But in my adult life, no matter how awful certain periods of that adult life was, my dreams were my refuge. Because my early life was so intensely bad, and yet looked so good from the outside, my distress was not noticed by anyone who could or would have been able to help me. So I grew up crazy but looked quite sane. And into my early twenties (for the most part) I kept my mouth shut about the early family abuse. It took the suicide of my favorite cousin to shake the truth out, to spill my guts and confront both my parents. My father disowned me, and his father disowned me, so I was written out of their wills and never spoken to again. My mother put her fingers in her ears and screamed lalalalala as loud as she could and ran from the room, metaphorically speaking.
During this part of my life I began to succumb to long episodes of depression. Sleep became my best friend.
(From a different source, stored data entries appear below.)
(** ** Rows without NULL *)

Lemma RowIsValid_column n v vd idx ok : Orrify n v = Ok vd → col_valid vd idx = Ok ok → Vector_RowIsValid v idx = Ok ok.
Proof.
  destruct v as [data validity|data validity|sel child]; simpl.
  - by intros [= <-] [= <-].
  - intros [= <-]. unfold col_valid. simpl. destruct (replicate _ 0 !! Z.to_nat idx) as [z|] eqn:E; [|done]. apply lookup_replicate in E as [-> _]. done.
  - destruct child; try done. intros [= <-]. unfold col_valid. simpl. by destruct (sel !! Z.to_nat idx).
Qed.
Definition no_null (row : Row) : bool := forallb is_some row.
Lemma all_valid_row_ok n vecs : ∀ cols types size rowv idx,
  chunk_Orrify n vecs = Ok cols → chunk_reads types cols size rowv → 0 ≤ idx < Z.of_nat size → all_valid_row vecs idx = Ok (no_null (rowv idx)).
Proof.
  induction vecs as [|v vecs IH]; intros cols types size rowv idx Ec [Hl Hr] Hi; cbn [chunk_Orrify] in Ec.
  { injection Ec as <-. destruct types; [|done]. destruct (Hr idx Hi) as [Hlen _]. by destruct (rowv idx). }
  destruct (Orrify n v) as [vd|] eqn:Ev; cbn [mbind result_bind] in Ec; [|done]. destruct (chunk_Orrify n vecs) as [vds|] eqn:Evs; [|done]. injection Ec as <-.
  destruct types as [|ty types]; [done|]. destruct (chunk_reads_cons _ _ _ _ _ _ (conj Hl Hr)) as [Hhead C']. destruct (Hhead idx Hi) as (w & Ew & (x & Hval & _)).
  cbn [all_valid_row]. rewrite (RowIsValid_column n v vd idx _ Ev Hval). cbn [mbind result_bind]. rewrite Ew. unfold no_null at 1. cbn [forallb]. destruct (is_some w); [|done].
  by rewrite (IH vds types size _ idx eq_refl C' Hi).
Qed.
Lemma non_null_rows_ok vecs (f : Z → bool) n : ∀ i,
  (∀ idx, 0 ≤ idx < i + Z.of_nat n → all_valid_row vecs idx = Ok (f idx)) → 0 ≤ i →
  non_null_rows vecs i n = Ok (filter (λ idx, f idx = true) ((λ j, i + Z.of_nat j) <$> seq 0 n)).
Proof.
  induction n as [|n IH]; intros i Hf Hi; [done|]. cbn [non_null_rows]. rewrite (Hf i) by lia. cbn [mbind result_bind]. rewrite IH by (lia || (intros; apply Hf; lia)). cbn [mbind result_bind].
  cbn [seq]. rewrite fmap_cons, filter_cons, Z.add_0_r, <- seq_shift.
  assert ((λ j, i + Z.of_nat j) <$> map S (seq 0 n) = (λ j, i + 1 + Z.of_nat j) <$> seq 0 n) as ->.
  { change (map S (seq 0 n)) with (S <$> seq 0 n). rewrite <- list_fmap_compose. apply list_fmap_ext. intros k j _. simpl. lia. }
  destruct (f i); by repeat case_decide.
Qed.
(** The rows [NonNullKeyRows] selects, with its fast path and its loop, are the rows of the chunk that have no
    NULL, in order. *)
Theorem NonNullKeyRows_exact types vecs cols size :
  chunk_Orrify (Z.of_nat size) vecs = Ok cols → chunk_reads types cols size (chunk_row cols) →
  NonNullKeyRows vecs size = Ok (filter (λ idx, no_null (rows_of size vecs idx) = true) (Z.of_nat <$> seq 0 size)).
Proof.
  intros Ec C. unfold NonNullKeyRows. rewrite Ec. cbn [mbind result_bind]. assert (rows_of size vecs = chunk_row cols) as Er by (unfold rows_of; by rewrite Ec). rewrite Er.
  destruct (forallb _ cols) eqn:Ef.
  - f_equal. symmetry. assert (∀ l, Forall (λ idx, 0 ≤ idx < Z.of_nat size) l → filter (λ idx, no_null (chunk_row cols idx) = true) l = l) as Hall.
    { induction 1 as [|idx l Hi _ IH]; [done|]. rewrite filter_cons, IH, decide_True; [done|]. unfold no_null. apply forallb_forall. intros v Hv%list_elem_of_In.
      apply list_elem_of_lookup in Hv as [c Hc]. destruct C as [Hl Hr]. destruct (Hr idx Hi) as [Hlen Hread].
      destruct (lookup_lt_is_Some_2 types c) as [ty Hty]; [rewrite <- Hlen; by eapply lookup_lt_Some|]. destruct (lookup_lt_is_Some_2 cols c) as [col Hcol]; [rewrite Hl; by eapply lookup_lt_Some|].
      destruct (Hread c ty col Hty Hcol) as (w & Hw & (x & Hval & _)). rewrite Hc in Hw. injection Hw as <-. unfold col_valid in Hval. destruct (GetIndex (vd_sel col) idx) as [k|]; [|done].
      cbn [mbind result_bind] in Hval. injection Hval as <-. rewrite forallb_forall in Ef. specialize (Ef col ltac:(apply list_elem_of_In; by eapply list_elem_of_lookup_2)).
      apply bool_decide_eq_true in Ef. by rewrite Ef. }
    apply Hall, Forall_forall. intros idx (j & -> & Hj%elem_of_seq)%list_elem_of_fmap. lia.
  - rewrite (non_null_rows_ok vecs (λ idx, no_null (chunk_row cols idx))); [|intros idx Hi; by apply (all_valid_row_ok _ _ cols types size _ idx Ec C)|lia].
    done.
Qed.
Because in sleep I dreamed a lovely life. Or an interesting life that might be disturbingly strange, but not frightening. I had recurring dreams of my ability to jump free of gravity and float and fly. These were euphoric dreams of such joyous freedom. During the waning days of my third marriage, I dreamed repeatedly that I would get on a plane as a passenger to find that in reality I was the pilot and the runway was a city street. And in every one of these strange dreams, I was successful at dodging cars and threading the electrical lines that crisscrossed city streets and take off to eventually land under similar circumstances.
I've had the baby dreams. I dreamed of the NFL Baby Farm run by Rosie Greer. I dreamed I went to the grocery store and they were having a special on babies--two for the price of one. What a deal. I got one of each, and they were wrapped in newspaper like a bouquet of flowers then placed in a large grocery bag. I carried my groceries to my car, placed all my purchases in the trunk like always, slammed the trunk shut and drove home. Once at home I placed the babies on the floor, left them kitty kibble and water and went to work. I dreamed I gave birth to a litter of puppies. And so on. I think lots of women have strange baby dreams. I'd bet men do not.
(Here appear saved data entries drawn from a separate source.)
(* ===== verification/JoinProbe.v ===== *)
(** * The pairs a probe chunk joins *)

From S2P Require Import Prelude TablePage TableHeap BTreePage BPlusTree GenericKey StringHeap ValidityMask SortKey VectorOps SortKeyOrder StreamOperator RowFormat RowScatter PRLHashTable HashInvariant HashAppend HashGroups VectorHash HashSystem HashTheorems HashJoin.

(** ** Matches per probe row *)

(** The pairs of some probe rows, as a function of the row. *)
Definition pairs_for {A} (F : Z → list A) (idxs : list Z) : list (A * Z) := concat ((λ idx, (λ p, (p, idx)) <$> F idx) <$> idxs).
Lemma found_function {A} (P : Z → list A → Prop) idxs (found : list (list A)) :
  NoDup idxs → Forall2 P idxs found →
  ∃ F, (∀ idx, idx ∈ idxs → P idx (F idx)) ∧ (∀ idx, idx ∉ idxs → F idx = []) ∧ concat (zip_with (λ idx ps, (λ p, (p, idx)) <$> ps) idxs found) = pairs_for F idxs.
Proof.
  intros Hnd HF. induction HF as [|idx ps idxs found HP HF IH]; [exists (λ _, []); split; [set_solver|]; done|]. apply NoDup_cons in Hnd as [Hni Hnd].
  destruct (IH Hnd) as (F & H1 & H2 & H3). exists (λ i, if decide (i = idx) then ps else F i). split; [|split].
  - intros i [->|Hi]%elem_of_cons; [by rewrite decide_True|]. rewrite decide_False by (by intros ->). by apply H1.
  - intros i Hi. rewrite decide_False by set_solver. apply H2. set_solver.
  - unfold pairs_for in *. cbn [zip_with concat fmap list_fmap]. rewrite decide_True by done. f_equal. rewrite H3. f_equal. apply list_fmap_ext. intros k i Hi.
    rewrite decide_False; [done|]. intros ->. apply Hni. by eapply list_elem_of_lookup_2.
Qed.
(** Rows without pairs do not matter. *)
Lemma pairs_for_filter {A} (F : Z → list A) (P : Z → Prop) `{!∀ x, Decision (P x)} idxs :
  (∀ idx, idx ∈ idxs → ¬ P idx → F idx = []) → pairs_for F (filter P idxs) = pairs_for F idxs.
Proof.
  unfold pairs_for. induction idxs as [|idx idxs IH]; intros HF; [done|]. rewrite filter_cons. case_decide as Hp; cbn [fmap list_fmap concat]; rewrite IH by (intros; apply HF; set_solver); [done|].
  by rewrite (HF idx) by set_solver.
Qed.
Lemma pairs_for_rows {A} (F : Z → list A) idxs r : r ∈ (pairs_for F idxs).*2 ↔ r ∈ idxs ∧ F r ≠ [].
Proof.
  unfold pairs_for. induction idxs as [|idx idxs IH]; cbn [fmap list_fmap concat]; [set_solver|]. rewrite fmap_app, elem_of_app, IH, elem_of_cons. rewrite <- list_fmap_compose.
  assert (r ∈ (snd ∘ λ p : A, (p, idx)) <$> F idx ↔ r = idx ∧ F idx ≠ []) as ->.
  { rewrite list_elem_of_fmap. split; [intros (x & -> & Hx); split; [done|]; intros E; rewrite E in Hx; set_solver|]. intros [-> Hne]. destruct (F idx) as [|x l]; [done|]. exists x. set_solver. }
  split; [intros [[-> ?]|?]; tauto|]. intros [[->|?] ?]; tauto.
Qed.
Lemma elem_of_pairs_for {A} (F : Z → list A) idxs a i : (a, i) ∈ pairs_for F idxs ↔ i ∈ idxs ∧ a ∈ F i.
Proof.
  unfold pairs_for. induction idxs as [|idx idxs IH]; cbn [fmap list_fmap concat]; [set_solver|]. rewrite elem_of_app, IH, elem_of_cons, list_elem_of_fmap.
  split; [intros [(x & [= -> ->] & ?)|[? ?]]; tauto|]. intros [[->|?] ?]; [left; by exists a|tauto].
Qed.
Lemma pairs_for_app {A} (F : Z → list A) l k : pairs_for F (l ++ k) = pairs_for F l ++ pairs_for F k.
Proof. unfold pairs_for. by rewrite fmap_app, concat_app. Qed.
Lemma pairs_for_fmap {A B} (f : A → B) (F : Z → list A) idxs : (λ x, (f x.1, x.2)) <$> pairs_for F idxs = pairs_for (λ idx, f <$> F idx) idxs.
Proof.
  unfold pairs_for. induction idxs as [|idx idxs IH]; [done|]. cbn [fmap list_fmap concat]. rewrite fmap_app, IH. f_equal. rewrite <- !list_fmap_compose. done.
Qed.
And so my dream life went on until I had my bout with a major psychosis. The hallucinating kind. The kind of event even I could not ignore. I called 911 on myself and after two weeks in the looney bin I came out feeling lobotomized by the antipsychotic drugs and all dreaming ended. For many years. Oh perhaps I did dream, but could not ever remember the experience. I felt cut off from my subconscious self. Sleep was a black hole I fell into. I did not wake refreshed, and never woke delighted with the workings of my sleeping mind.
But as I stabilize these days, post Maggy's death, my dream life is returning. And I awoke from a dream of such loveliness this morning I was sad to have to wake up. My bladder was the culprit in ending this dream. But the gist of the dream was that I was helping a friend who was a wedding planner. We had an appointment with a client who lived in a castle--not the fairy tale kind, but the house as big as a large city kind. And this dream location was in Denver. I've lived in Denver, so I know this wasn't the Denver of reality. I'd call this house style Tudor, but do not think English castle, think big country mansion the size of a large town. I expected the clients to be asses, as I have a prejudice against the very rich (my father's parents were rich as were all their friends--a thoroughly awful bunch of snobs) so I was very surprised to find that every person I met (all family members of the one to be married) were not only charming, but desirable as well, gender had nothing to do with it. And they seemed to want to adopt me. This is where the full bladder ends the dream. But the melody lingers on.